◆ Your instructions: In the records below, find each line that holds "repeat" and return it.

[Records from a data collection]
=== Begin Enclosure ===

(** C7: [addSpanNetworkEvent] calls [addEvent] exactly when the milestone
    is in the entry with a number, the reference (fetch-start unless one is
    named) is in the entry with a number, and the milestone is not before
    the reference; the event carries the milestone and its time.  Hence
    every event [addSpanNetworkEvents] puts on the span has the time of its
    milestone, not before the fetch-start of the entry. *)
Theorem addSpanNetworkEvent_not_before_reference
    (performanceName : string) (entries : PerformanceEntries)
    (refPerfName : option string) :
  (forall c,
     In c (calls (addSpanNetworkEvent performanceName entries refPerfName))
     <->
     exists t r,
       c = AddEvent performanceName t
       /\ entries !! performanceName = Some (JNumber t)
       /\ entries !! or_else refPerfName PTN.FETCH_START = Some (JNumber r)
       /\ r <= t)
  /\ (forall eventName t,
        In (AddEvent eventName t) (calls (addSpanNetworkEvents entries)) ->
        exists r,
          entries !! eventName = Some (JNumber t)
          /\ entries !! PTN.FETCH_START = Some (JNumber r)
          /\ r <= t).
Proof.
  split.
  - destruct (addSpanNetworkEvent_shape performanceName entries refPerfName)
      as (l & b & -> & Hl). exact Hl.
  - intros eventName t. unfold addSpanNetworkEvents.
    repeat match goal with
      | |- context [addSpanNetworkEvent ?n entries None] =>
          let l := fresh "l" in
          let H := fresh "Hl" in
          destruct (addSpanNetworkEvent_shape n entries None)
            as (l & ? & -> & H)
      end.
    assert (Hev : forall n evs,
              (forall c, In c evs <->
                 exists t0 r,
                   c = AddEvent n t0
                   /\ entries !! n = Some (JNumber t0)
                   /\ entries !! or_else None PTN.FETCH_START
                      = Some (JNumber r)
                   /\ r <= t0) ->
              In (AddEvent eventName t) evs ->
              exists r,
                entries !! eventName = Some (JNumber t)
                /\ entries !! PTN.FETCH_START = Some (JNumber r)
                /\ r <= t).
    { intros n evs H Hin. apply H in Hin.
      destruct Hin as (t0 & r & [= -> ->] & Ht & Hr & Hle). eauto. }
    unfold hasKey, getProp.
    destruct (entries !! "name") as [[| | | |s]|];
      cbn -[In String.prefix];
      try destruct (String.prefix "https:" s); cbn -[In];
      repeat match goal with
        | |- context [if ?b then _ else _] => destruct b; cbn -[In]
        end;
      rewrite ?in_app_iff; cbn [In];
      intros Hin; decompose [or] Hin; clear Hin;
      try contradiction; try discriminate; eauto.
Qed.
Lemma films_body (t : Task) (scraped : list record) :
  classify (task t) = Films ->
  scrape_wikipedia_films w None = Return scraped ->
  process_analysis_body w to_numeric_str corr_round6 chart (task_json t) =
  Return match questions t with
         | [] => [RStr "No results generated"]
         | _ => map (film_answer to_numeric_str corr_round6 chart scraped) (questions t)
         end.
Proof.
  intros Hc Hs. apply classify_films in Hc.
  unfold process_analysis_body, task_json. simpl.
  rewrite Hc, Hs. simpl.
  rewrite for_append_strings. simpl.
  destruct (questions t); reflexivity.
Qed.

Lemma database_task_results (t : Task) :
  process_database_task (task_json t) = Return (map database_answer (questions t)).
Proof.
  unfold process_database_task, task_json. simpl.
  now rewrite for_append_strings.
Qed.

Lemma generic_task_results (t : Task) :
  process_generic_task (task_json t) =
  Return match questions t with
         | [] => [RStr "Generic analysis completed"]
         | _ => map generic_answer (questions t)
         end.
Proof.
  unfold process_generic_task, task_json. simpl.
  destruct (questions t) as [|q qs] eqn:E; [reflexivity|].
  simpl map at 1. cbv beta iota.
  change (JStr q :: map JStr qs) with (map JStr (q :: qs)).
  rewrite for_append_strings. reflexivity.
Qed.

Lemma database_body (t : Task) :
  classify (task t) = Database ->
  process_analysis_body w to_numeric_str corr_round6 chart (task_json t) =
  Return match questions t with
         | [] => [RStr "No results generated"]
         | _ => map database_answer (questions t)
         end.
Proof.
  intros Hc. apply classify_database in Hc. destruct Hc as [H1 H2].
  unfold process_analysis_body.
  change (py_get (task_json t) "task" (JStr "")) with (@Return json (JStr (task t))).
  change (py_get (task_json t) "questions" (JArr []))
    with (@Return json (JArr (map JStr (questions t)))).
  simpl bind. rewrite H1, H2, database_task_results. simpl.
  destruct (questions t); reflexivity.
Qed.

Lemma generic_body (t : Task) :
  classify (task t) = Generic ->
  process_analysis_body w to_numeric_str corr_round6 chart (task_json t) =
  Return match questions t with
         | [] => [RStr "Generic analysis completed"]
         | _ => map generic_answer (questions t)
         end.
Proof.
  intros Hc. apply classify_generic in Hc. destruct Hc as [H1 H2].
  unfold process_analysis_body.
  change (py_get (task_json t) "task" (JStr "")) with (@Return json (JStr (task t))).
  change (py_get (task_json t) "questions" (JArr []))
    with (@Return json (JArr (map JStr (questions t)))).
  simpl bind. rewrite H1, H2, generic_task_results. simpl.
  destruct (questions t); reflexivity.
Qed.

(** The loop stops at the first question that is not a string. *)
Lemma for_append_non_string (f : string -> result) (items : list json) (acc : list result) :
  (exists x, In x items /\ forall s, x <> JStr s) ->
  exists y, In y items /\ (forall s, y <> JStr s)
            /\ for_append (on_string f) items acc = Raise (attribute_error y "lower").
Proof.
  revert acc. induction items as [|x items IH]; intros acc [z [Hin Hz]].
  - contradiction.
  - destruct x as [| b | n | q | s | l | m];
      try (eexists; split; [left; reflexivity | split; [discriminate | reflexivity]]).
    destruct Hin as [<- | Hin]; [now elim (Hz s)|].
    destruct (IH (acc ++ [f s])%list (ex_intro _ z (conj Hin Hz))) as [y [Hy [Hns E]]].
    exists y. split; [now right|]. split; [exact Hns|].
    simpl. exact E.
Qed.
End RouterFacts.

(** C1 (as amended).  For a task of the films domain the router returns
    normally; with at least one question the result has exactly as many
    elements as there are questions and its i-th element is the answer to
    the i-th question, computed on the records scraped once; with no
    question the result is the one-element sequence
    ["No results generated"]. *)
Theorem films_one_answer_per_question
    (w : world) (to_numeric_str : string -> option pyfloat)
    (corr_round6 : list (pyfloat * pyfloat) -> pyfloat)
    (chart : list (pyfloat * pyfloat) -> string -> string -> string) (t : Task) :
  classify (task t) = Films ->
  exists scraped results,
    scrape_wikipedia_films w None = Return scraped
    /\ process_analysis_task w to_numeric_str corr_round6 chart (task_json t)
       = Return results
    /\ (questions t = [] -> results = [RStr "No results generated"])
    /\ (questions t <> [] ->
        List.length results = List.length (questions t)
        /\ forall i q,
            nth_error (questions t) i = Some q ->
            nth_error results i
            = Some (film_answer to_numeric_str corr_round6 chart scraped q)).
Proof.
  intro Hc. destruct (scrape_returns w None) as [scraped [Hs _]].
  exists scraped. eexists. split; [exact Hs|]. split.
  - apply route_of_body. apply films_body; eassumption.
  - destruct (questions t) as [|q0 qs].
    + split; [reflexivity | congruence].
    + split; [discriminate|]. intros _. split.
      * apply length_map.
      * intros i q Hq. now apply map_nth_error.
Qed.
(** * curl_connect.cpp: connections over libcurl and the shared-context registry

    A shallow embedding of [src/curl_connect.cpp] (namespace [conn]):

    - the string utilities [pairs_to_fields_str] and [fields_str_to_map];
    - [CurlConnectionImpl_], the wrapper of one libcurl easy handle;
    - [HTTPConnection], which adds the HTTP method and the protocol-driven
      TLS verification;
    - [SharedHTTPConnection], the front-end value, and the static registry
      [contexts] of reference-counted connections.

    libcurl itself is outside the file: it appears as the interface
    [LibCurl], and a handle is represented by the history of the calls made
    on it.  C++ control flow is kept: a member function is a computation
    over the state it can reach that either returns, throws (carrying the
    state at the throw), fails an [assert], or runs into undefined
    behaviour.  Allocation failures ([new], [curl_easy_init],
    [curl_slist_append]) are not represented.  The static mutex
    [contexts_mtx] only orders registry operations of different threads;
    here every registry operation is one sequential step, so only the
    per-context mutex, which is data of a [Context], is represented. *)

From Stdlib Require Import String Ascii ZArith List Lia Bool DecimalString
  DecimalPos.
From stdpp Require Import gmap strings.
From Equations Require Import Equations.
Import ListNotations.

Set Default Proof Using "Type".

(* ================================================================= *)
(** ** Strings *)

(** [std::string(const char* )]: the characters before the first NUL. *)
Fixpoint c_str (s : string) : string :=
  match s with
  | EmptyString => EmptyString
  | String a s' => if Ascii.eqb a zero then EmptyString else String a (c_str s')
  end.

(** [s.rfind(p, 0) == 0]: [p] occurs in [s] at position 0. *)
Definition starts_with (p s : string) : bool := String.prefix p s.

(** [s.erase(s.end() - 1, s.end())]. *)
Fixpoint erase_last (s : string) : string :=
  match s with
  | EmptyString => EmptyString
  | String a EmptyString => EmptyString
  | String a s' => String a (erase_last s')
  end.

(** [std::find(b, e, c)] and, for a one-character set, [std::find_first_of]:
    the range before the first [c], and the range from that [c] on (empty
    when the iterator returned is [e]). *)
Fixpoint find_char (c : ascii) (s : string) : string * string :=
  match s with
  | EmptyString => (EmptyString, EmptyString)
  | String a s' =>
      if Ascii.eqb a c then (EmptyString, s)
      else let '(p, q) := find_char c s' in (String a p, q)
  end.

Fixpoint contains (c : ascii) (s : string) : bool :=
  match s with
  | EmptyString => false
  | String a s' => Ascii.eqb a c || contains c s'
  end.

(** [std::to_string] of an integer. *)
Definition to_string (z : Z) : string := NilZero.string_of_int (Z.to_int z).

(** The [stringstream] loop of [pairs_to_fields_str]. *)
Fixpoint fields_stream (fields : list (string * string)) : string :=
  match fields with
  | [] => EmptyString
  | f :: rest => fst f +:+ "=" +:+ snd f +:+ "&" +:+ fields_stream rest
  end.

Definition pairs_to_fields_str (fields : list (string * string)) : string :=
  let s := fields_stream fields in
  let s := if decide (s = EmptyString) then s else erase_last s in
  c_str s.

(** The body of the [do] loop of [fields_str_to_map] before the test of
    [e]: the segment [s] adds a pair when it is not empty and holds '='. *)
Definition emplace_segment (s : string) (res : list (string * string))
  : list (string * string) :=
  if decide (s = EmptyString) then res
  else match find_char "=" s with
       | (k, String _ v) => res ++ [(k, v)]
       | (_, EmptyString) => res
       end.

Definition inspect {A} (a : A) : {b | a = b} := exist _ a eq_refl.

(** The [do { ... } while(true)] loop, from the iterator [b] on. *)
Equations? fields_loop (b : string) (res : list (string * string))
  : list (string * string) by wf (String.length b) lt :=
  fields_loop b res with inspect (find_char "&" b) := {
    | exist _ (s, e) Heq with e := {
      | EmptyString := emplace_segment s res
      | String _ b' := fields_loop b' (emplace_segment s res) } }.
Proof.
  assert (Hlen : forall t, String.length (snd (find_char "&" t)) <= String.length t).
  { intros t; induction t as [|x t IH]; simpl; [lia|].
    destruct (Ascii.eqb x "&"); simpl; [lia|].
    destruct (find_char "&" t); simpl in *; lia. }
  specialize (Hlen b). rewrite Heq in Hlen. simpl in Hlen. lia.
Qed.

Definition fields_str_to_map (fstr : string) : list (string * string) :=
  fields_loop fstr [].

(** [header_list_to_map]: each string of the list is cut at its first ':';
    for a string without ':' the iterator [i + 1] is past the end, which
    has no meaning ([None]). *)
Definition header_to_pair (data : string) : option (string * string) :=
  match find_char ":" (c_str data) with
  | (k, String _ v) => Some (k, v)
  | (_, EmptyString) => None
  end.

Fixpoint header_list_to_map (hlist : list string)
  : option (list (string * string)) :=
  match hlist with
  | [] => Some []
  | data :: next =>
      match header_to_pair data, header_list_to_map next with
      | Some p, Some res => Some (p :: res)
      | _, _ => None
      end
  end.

=== End Enclosure ===

◆ Response:
    repeat match goal with
      repeat match goal with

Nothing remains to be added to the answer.